◆ **PROBLEM TO SOLVE**
Only lines containing "None" belong in the answer, each copied from the entries below.

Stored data
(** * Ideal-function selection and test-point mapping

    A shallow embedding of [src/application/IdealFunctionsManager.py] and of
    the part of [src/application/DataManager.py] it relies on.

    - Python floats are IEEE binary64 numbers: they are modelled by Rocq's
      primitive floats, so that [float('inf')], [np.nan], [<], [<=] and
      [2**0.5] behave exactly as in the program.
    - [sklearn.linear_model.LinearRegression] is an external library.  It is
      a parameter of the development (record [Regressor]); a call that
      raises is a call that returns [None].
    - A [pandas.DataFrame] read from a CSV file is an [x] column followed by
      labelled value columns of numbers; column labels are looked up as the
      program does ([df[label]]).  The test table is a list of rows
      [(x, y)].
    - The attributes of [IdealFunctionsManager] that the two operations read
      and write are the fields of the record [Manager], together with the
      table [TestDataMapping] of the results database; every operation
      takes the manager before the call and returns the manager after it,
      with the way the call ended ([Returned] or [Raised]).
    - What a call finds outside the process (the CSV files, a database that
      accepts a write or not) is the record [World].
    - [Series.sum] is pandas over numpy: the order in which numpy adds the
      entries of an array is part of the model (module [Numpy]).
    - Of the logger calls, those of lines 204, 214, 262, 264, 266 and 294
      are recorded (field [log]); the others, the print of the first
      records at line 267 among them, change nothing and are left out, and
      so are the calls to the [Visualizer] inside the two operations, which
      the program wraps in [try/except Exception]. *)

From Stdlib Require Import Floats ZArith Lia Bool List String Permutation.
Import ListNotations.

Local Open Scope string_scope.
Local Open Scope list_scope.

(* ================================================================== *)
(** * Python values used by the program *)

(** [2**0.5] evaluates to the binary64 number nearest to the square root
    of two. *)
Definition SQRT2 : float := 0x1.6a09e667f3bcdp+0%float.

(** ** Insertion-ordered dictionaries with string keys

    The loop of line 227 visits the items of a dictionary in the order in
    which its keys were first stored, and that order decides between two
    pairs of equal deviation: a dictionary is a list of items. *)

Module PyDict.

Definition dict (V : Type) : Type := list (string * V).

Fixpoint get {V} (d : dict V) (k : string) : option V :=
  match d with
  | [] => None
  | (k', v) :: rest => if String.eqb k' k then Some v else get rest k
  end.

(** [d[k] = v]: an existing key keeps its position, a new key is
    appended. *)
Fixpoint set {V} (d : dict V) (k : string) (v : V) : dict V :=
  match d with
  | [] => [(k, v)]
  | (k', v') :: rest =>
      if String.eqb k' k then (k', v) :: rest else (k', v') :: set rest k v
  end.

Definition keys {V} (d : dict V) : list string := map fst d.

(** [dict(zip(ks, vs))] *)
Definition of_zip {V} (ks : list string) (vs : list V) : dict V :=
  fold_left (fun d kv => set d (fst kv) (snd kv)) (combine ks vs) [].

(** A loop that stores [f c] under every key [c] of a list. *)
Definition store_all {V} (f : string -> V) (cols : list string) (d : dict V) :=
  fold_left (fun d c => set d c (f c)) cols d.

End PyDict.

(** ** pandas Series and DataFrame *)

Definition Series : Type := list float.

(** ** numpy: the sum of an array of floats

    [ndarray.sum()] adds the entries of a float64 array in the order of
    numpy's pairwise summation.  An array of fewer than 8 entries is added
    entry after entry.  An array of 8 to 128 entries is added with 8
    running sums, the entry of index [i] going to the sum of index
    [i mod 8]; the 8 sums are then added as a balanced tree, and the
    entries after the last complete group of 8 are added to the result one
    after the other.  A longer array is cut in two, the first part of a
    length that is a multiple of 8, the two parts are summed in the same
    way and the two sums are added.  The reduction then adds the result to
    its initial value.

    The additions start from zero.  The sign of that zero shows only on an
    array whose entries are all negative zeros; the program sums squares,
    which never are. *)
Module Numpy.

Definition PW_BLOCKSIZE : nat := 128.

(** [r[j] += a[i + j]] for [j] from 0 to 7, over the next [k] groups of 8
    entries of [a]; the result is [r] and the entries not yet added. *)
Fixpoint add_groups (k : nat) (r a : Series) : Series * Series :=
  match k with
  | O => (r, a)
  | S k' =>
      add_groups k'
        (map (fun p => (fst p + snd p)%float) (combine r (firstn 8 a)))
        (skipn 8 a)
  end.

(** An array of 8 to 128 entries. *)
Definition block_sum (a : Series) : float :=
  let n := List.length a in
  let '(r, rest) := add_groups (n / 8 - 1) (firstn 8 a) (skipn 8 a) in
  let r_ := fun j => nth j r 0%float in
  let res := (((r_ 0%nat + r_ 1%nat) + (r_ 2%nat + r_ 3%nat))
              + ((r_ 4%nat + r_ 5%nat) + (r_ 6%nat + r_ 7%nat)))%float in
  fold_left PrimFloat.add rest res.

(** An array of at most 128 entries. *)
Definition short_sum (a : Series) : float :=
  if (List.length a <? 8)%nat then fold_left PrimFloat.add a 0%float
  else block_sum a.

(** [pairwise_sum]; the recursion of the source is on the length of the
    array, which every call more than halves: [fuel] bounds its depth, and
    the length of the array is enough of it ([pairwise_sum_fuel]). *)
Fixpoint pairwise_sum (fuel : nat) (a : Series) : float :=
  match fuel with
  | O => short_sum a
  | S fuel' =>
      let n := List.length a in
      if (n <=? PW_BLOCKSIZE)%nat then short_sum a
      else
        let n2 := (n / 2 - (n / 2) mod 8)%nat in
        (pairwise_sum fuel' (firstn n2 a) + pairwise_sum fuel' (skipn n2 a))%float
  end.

◆ **TASK OUTPUT**
      raises is a call that returns [None].
  | [] => None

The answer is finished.